VanLoo-lab / ascat

ASCAT R package
https://www.mdanderson.org/research/departments-labs-institutes/labs/van-loo-laboratory/resources.html#ASCAT
162 stars 85 forks source link

Fix Seed? #111

Closed FriederikeHanssen closed 1 year ago

FriederikeHanssen commented 2 years ago

Hi!

We have added ASCAT to one of our pipelines and recently experienced that the output is not reproducible (on tiny test data that is) even when run in a container: https://github.com/nf-core/sarek/issues/702 We are suspecting that since the seed for aspcf is the the system time, that this is possibly the culprit.

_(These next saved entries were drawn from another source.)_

(** The fast gate; a gas price above the adaptive cap is only let through for
    research. *)
Definition fast_step (c : LookupDecodedCandidate) (min_large_swap_wei : U256)
  : EvalM FastPreflightDecision :=
  let fast_gate := fast_preflight_gate (ld_signal c) (ld_gas_price c) min_large_swap_wei config
                     (ld_context_signal c) in
  match max_gas_price_gwei (mev config) with
  | None => mret tt
  | Some hard_cap =>
      cap ← lift_panic (adaptive_gas_cap_gwei (fp_ev_upper_bound_usd fast_gate)
                          (wei_to_eth_f64 (sw_notional_wei (ld_signal c))) (f64_of_Z hard_cap));
      if (wei_to_gwei_f64 (ld_gas_price c) >? cap)%f64 then
        reason "gas_price_cap" "victim_gas_price_above_adaptive_cap";;
        if scavenger_gas_cap_research_bypass env config (ld_signal c) fast_gate then
          reason "gas_price_cap" "research_bypass_shadow_only";;
          note_ "info" "opportunity gas-cap research bypass";;
          record_selector_stage "fast_preflight_gas_cap_research_bypass"
        else
          note_ "warn" "opportunity skipped";;
          funnel "fast_preflight_reject";;
          record_selector_stage "fast_preflight_reject";;
          return_none
      else mret tt
  end;;
  if negb (fp_should_continue fast_gate) then
    funnel "fast_preflight_reject";;
    match fp_reject_reason fast_gate with Some why => reason "fast_preflight" why | None => mret tt end;;
    return_none
  else
    funnel "fast_preflight_pass";;
    mret fast_gate.

(** The flow is observed, then the policy is asked outside the scavenger mode. *)
Definition adaptive_step (c : LookupDecodedCandidate) : EvalM unit :=
  let signal := ld_signal c in
  t ← now;
  with_adaptive (fun model =>
    (observe_candidate_flow t model (ld_cluster c) (sw_notional_wei signal) (ld_gas_price c), tt));;
  if is_scavenger config then
    funnel "adaptive_preflight_pass";; log (MarketRegimeIs "scavenger")
  else
    t ← now;
    answer ← with_adaptive (fun model =>
      preflight_score exp_ ln_1p_ t model
        {| pi_cluster := ld_cluster c; pi_notional_eth := wei_to_eth_f64 (sw_notional_wei signal);
           pi_gas_price_wei := ld_gas_price c; pi_path_len := path_len signal |});
    match answer with
    | None => return_none
    | Some preflight =>
        log (MarketRegimeIs (regime_as_str (pq_regime preflight)));;
        let override := should_override_preflight_reject config preflight in
        if negb (should_continue preflight) && negb override then
          funnel "adaptive_preflight_reject";;
          match pq_reject_reason preflight with Some why => reason "preflight" why | None => mret tt end;;
          return_none
        else
          funnel "adaptive_preflight_pass";;
          if negb (should_continue preflight) && override then note_ "warn" "preflight bypassed" else mret tt
    end.

(** Pool and shadow stages of a payload. *)
Definition known_pool (sample : EdgeMetadata) : bool :=
  negb (string_eqb (trim (em_pool sample)) "") && negb (string_eqb (em_pool sample) "unknown").
Definition payload_pool_name (payload : ExecutionPayload) : string :=
  match ep_edge_metadata payload with
  | Some sample => if known_pool sample then em_pool sample else debug_address (ep_pair payload)
  | None => debug_address (ep_pair payload)
  end.
Definition partial_or (signal : SwapSignal) (partial whole : string) : string :=
  if is_partial_decode signal then partial else whole.
Definition shadow_ev_stage (signal : SwapSignal) (positive : bool) : string :=
  if positive then partial_or signal "partial_shadow_ev_positive" "shadow_ev_positive"
  else partial_or signal "partial_shadow_ev_negative" "shadow_ev_negative".
Definition without_ticks (payload : ExecutionPayload) : bool :=
  match ep_pool_state_before payload with
  | UniswapV3 pool => bool_decide (initialized_ticks pool = [])
  | UniswapV2 _ => false
  end.
Definition record_payload_pool_shadow (signal : SwapSignal) (payload : ExecutionPayload)
    (economic_payload : bool) : EvalM unit :=
  let economic_payload := economic_payload && negb (without_ticks payload) in
  let pool := payload_pool_name payload in
  record_pool_shadow_stage (partial_or signal "partial_pool_found" "pool_found") pool;;
  (if economic_payload then record_pool_shadow_stage "payload_built" pool else mret tt);;
  record_pool_shadow_stage
    (shadow_ev_stage signal ((wei_to_eth_f64 (ep_expected_profit_wei payload) >? 0.0)%f64 && economic_payload))
    pool.

Definition POOL_MISSING : list string :=
  ["pair_not_found"; "pool_not_found"; "factory_wrong_or_unavailable"; "v3_fee_tier_or_pool_not_found"].
Definition PARTIAL_POOL_MISSING : list string :=
  ["payload_builder_unclassified"; "pool_state_unavailable"; "path_inverted_or_pool_token_mismatch"].
Definition record_payload_pool_reject (signal : SwapSignal) (payload_detail : string)
    (sample : option EdgeMetadata) : EvalM unit :=
  let detail := to_lower payload_detail in
  match (s ← sample;
         let pool := trim (em_pool s) in
         if string_eqb pool "" || string_eqb pool "unknown" then None else Some (s, pool)) with
  | Some (s, pool) =>
      let blocked := has_any detail ["v3_tick_data_missing"; "shadow_v3_ev_blocked"] in
      record_pool_shadow_stage (partial_or signal "partial_pool_found" "pool_found") pool;;
      record_pool_shadow_stage
        (shadow_ev_stage signal (negb blocked && (em_gross_edge_native s >? 0.0)%f64)) pool
  | None =>
      if has_any detail POOL_MISSING || (is_partial_decode signal && has_any detail PARTIAL_POOL_MISSING) then
        record_pool_shadow_stage (partial_or signal "partial_pool_missing" "pool_missing") "unknown"
      else mret tt
  end.
(** The builder then finds no size: what it would earn is below the repayment. *)
Lemma direct_route_not_built input pool p :
  direct_request input pool -> unsigned at_builder (bi_gas_price_wei input) ->
  fee_extraction_v2 at_builder input <> Done (inr p).
Proof.
  intros [S W F A RP PS] (U1 & U2 & U3) H.
  destruct (fee_extraction_v2_built _ _ H) as (_ & _ & _ & GL). unfold fee_extraction_v2 in H.
  destruct (build_v2_inv _ _ _ _ _ _ _ _ _ _ _ _ _ H)
    as (victim & q & x & y & cap & c & m & V & Q & _ & R & CAP & _ & FR & OK & _).
  assert (G : 0 <= payload_gas_cost at_builder input (ep_gas_limit p)) by (apply payload_gas_cost_nonneg; auto).
  rewrite RP, PS in OK. simpl in OK.
  destruct (candidate_ok_gain _ _ _ _ _ _ _ _ _ _ _ G OK) as (_ & r & RE & L).
  destruct OK as (AC & NZ & LT & QU & _).
  rewrite S in V. simpl in V.
  destruct (apply_swap_exact_in pool (bi_token_in input) (bi_token_out input) (bi_victim_amount_in input))
    as [[q' res]|] eqn:AS; [|done]. injection V as <-. simpl in Q. injection Q as ->.
  destruct (victim_moves_reserves _ _ _ _ _ _ _ _ W A AS R) as (X & Y & RB & HX & HY & Hx & LX & LY).
  unfold quote_v2_route_exact_in in QU. simpl in QU. rewrite RB, F in QU. simpl in QU.
  destruct (amount_out_exact_in (AmmV2.amount_in c) X Y 30) as [o|] eqn:O; [|done].
  simpl in QU. injection QU as E. rewrite <- E in L.
  assert (P : 0 < AmmV2.amount_in c).
  { unfold is_u112 in *. apply borrow_cap_nonneg in CAP; [|lia..].
    apply sizing_fractions_range in FR. assert (0 <= AmmV2.amount_in c); [|lia].
    rewrite AC. apply Z.div_pos; [|lia]. apply sat_mul_nonneg; unfold U256_MAX; lia. }
  pose proof (quote_below_repayment _ _ _ _ _ _ _ Hx HX HY LX LY P LT O RE). lia.
Qed.

(** ** What the requests yield *)

Section OneChain.
Context {chain : Chain}.
Context (CO : chain_ok chain).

Would there be any adverse effects, if we fixed the seed?

Cheers :)

tlesluyes commented 2 years ago

Hi @FriederikeHanssen,

Apologies for the delay getting back to you, I was off for two weeks.

There are two places where a seed can be set:

  1. During the aspcf (see the function here). It's only used for males when processing the nonPAR region on chromosome X. In this function, we subset the whole region to pick the most extreme BAF values (0/1). In practice, many SNPs will have BAF=0 or BAF=1 (because there is only 1 copy) so there is a bit of randomness to pick SNPs.
  2. When processing sequencing data (see the function here). This is because most SNPs will match the reference so there will be more data points in the 0-0.5 space of the BAF compared to the 0.5-1 space. We solve this by mirroring the BAF so half of the SNPs will be set as BAF=1-BAF. I can see that the seed can be controlled when running ascat.getBAFsAndLogRs but users should only be running ascat.prepareHTS, where the seed cannot be set so it cannot be propagated to ascat.getBAFsAndLogRs. I will add a fix in the next commit (a few days/weeks) and will let you know so you'll have full control of the seed there. This explains why, in your example, 1_801943 has a BAF of 1 in a given run and a BAF of 0 in another run.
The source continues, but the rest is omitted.